### [RECORDED DATA]
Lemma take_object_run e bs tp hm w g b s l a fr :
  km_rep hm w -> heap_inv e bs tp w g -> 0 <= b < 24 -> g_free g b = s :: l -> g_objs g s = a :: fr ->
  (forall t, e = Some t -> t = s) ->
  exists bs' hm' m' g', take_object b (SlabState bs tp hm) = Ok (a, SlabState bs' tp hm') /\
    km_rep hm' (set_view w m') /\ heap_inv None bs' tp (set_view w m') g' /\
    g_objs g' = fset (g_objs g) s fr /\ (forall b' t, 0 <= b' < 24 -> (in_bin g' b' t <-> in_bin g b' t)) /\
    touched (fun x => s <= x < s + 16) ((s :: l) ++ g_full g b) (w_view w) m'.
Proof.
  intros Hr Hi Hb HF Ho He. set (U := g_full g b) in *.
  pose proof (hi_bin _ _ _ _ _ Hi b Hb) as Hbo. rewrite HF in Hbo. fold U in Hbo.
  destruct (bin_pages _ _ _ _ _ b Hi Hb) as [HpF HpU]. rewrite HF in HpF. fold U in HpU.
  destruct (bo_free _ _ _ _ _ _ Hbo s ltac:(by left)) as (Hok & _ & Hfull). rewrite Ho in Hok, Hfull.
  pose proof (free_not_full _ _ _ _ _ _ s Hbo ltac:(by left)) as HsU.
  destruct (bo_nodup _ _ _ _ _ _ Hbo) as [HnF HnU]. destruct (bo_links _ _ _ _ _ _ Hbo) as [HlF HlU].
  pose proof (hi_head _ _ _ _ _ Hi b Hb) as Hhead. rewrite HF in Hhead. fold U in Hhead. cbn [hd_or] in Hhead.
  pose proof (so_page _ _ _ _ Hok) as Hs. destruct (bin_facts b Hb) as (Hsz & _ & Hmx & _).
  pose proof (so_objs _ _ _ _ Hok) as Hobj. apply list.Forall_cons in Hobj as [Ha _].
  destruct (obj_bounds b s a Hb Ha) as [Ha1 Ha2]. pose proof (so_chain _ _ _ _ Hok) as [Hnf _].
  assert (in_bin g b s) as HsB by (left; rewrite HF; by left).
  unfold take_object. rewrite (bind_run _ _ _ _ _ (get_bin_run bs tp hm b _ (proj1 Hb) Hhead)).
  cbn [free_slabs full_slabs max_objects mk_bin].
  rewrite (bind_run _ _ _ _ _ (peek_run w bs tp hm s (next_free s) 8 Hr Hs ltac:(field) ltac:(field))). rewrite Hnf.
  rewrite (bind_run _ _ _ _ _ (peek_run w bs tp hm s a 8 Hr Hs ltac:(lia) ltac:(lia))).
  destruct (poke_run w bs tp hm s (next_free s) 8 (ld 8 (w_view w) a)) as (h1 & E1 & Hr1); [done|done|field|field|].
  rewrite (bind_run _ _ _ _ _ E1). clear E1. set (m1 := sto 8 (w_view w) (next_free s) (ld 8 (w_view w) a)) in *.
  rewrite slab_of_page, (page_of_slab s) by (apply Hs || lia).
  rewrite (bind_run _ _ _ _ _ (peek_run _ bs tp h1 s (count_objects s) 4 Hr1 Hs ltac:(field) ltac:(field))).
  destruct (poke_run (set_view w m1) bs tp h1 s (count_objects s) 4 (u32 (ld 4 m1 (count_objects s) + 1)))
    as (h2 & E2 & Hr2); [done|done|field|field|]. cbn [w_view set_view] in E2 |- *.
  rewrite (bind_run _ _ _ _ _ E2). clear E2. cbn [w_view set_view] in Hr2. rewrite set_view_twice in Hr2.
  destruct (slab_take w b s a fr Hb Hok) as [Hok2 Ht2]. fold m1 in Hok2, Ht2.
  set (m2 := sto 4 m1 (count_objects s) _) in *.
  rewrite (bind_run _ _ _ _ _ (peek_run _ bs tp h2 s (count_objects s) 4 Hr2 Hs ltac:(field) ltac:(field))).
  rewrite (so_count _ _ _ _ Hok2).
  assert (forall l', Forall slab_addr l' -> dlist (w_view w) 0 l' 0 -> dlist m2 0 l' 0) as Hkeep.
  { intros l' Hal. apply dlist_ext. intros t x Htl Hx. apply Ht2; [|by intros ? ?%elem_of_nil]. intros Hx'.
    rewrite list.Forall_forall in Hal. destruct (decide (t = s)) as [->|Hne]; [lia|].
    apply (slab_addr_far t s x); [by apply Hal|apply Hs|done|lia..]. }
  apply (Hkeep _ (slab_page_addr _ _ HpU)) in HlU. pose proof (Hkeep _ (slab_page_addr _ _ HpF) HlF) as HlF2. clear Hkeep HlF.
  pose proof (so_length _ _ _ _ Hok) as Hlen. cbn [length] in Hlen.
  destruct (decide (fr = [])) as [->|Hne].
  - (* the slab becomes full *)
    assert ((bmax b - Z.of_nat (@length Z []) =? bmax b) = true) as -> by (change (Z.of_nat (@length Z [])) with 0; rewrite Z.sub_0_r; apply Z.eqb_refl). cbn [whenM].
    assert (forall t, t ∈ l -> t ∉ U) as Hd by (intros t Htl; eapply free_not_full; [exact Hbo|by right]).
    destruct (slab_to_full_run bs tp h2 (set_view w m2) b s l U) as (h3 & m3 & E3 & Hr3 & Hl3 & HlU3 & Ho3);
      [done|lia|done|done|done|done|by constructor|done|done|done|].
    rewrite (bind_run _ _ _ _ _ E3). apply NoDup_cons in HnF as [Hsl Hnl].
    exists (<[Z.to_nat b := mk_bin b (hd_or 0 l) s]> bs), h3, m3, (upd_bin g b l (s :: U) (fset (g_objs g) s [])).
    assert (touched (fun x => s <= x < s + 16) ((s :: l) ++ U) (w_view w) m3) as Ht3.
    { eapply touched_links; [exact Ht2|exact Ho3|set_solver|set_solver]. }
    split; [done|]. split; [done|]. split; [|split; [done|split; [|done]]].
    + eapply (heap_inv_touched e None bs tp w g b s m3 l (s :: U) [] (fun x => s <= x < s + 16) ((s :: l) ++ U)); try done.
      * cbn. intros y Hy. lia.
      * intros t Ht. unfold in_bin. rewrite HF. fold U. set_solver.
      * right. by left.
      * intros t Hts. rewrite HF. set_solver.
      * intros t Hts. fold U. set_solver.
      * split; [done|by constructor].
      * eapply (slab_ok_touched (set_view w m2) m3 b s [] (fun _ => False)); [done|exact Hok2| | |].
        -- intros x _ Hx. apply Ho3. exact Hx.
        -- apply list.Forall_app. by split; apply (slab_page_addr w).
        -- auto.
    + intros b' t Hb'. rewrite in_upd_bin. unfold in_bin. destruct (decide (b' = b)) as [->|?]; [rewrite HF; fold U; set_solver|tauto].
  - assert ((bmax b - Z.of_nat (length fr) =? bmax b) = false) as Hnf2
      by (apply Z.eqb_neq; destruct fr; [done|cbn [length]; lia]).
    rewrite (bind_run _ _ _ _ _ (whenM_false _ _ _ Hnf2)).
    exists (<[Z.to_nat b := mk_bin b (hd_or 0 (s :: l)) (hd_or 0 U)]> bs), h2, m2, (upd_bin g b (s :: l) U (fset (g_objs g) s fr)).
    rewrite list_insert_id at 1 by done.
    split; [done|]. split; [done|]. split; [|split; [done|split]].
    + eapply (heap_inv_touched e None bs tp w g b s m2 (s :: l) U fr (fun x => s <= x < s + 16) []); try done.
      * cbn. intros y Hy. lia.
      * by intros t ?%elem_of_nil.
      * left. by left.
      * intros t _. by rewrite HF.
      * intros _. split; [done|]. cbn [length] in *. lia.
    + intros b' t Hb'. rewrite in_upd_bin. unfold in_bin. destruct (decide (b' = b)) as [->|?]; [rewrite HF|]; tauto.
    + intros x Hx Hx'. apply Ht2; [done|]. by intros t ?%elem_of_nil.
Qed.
==
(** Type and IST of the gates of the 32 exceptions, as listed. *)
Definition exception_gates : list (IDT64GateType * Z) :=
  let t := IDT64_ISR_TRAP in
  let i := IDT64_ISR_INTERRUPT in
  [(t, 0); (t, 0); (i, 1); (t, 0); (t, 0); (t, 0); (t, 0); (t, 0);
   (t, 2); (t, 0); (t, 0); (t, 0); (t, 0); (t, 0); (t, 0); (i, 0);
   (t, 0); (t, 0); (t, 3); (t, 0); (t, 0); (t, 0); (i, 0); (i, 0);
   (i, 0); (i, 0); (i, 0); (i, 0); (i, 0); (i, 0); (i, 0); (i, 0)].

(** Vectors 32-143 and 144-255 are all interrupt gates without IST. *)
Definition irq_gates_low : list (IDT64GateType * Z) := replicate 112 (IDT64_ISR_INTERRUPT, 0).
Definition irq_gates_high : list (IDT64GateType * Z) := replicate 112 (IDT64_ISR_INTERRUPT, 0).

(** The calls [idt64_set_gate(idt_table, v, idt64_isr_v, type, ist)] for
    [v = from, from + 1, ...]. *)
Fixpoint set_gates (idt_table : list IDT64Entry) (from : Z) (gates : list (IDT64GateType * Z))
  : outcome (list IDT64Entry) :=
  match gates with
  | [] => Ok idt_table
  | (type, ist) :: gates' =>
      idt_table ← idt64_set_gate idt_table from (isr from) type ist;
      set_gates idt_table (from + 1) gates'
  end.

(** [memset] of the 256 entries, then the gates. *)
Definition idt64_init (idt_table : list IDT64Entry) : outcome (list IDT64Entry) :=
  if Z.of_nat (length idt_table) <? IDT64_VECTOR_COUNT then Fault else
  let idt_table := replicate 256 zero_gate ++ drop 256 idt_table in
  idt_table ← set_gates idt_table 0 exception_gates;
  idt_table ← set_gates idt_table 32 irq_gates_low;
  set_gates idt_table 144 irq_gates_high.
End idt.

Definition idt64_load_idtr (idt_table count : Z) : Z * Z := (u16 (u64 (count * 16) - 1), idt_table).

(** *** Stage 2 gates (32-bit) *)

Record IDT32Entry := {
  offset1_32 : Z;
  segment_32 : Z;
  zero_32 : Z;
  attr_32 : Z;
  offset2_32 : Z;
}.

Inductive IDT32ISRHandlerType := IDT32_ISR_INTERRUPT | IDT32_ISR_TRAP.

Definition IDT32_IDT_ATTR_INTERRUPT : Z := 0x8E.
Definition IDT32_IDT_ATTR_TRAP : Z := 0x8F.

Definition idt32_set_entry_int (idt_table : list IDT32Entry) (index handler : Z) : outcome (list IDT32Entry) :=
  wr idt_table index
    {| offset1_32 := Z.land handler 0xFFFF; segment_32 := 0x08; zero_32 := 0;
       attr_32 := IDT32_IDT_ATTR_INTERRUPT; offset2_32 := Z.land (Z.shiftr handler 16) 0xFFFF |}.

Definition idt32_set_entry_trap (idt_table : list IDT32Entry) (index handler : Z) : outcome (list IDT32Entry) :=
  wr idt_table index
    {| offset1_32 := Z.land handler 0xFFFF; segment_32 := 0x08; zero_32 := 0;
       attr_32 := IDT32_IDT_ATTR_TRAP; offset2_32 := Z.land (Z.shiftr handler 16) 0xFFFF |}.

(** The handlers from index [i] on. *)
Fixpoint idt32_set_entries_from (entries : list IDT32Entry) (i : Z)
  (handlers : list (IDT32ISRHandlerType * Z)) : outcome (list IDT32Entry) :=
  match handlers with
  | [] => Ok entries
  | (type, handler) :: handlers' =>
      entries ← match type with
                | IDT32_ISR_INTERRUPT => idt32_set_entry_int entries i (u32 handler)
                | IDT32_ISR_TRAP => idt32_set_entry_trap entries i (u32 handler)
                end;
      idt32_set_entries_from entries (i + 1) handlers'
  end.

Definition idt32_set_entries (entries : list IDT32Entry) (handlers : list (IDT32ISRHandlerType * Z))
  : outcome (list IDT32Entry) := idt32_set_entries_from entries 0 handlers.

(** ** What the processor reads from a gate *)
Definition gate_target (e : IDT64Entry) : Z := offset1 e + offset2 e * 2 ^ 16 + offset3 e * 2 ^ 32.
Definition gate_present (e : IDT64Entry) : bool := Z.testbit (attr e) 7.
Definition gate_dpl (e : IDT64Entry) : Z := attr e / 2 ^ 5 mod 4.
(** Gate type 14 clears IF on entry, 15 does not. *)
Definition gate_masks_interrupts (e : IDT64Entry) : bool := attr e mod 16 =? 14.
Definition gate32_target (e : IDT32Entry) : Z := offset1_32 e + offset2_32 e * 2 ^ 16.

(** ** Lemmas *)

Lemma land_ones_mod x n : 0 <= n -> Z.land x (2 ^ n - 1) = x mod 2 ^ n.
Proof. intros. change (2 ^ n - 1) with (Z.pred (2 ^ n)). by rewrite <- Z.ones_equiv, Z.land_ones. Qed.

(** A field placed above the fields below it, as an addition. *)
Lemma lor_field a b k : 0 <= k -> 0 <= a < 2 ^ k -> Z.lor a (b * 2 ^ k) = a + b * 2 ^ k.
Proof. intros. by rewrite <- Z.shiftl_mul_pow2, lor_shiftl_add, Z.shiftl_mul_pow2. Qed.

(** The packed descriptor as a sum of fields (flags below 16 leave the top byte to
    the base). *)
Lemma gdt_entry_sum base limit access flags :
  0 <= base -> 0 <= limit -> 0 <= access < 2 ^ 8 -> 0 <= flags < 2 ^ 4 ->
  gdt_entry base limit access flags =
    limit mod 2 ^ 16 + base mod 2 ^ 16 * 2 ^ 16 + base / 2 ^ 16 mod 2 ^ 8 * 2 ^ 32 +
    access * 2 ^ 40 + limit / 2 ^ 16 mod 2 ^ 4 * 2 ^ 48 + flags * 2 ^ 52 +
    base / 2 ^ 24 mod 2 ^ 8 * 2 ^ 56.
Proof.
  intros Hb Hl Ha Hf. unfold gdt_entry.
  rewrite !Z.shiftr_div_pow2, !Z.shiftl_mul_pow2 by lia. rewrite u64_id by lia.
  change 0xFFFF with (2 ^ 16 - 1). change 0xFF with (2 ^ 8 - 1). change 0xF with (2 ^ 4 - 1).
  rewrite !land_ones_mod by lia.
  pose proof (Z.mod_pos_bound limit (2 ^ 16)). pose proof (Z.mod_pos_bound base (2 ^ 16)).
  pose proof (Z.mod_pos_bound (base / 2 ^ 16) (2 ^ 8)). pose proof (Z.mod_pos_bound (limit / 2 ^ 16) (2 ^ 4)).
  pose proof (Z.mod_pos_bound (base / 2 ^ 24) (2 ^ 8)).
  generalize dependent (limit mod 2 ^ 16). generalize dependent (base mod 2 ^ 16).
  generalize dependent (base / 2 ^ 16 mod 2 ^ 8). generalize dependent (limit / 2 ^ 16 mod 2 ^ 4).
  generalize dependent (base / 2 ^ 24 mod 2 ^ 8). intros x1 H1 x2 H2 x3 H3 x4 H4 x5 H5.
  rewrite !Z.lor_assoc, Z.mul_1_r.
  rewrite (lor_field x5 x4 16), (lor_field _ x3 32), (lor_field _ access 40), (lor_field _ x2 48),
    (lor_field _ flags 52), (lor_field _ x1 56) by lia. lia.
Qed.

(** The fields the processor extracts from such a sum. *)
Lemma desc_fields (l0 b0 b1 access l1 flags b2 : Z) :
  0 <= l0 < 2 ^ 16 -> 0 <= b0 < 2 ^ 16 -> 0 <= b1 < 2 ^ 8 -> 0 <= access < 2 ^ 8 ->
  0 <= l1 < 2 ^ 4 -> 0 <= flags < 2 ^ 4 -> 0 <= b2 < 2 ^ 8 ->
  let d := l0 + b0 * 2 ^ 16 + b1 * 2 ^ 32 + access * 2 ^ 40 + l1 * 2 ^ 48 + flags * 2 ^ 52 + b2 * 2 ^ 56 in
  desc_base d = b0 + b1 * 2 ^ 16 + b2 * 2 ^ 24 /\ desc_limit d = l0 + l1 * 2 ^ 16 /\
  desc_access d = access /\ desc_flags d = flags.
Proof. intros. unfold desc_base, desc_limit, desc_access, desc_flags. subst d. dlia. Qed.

### [TASK TO CARRY OUT]
Lines that contain the word "Hkeep": how many are there in the data? Give the number and nothing else.

### [ANSWER SECTION]
2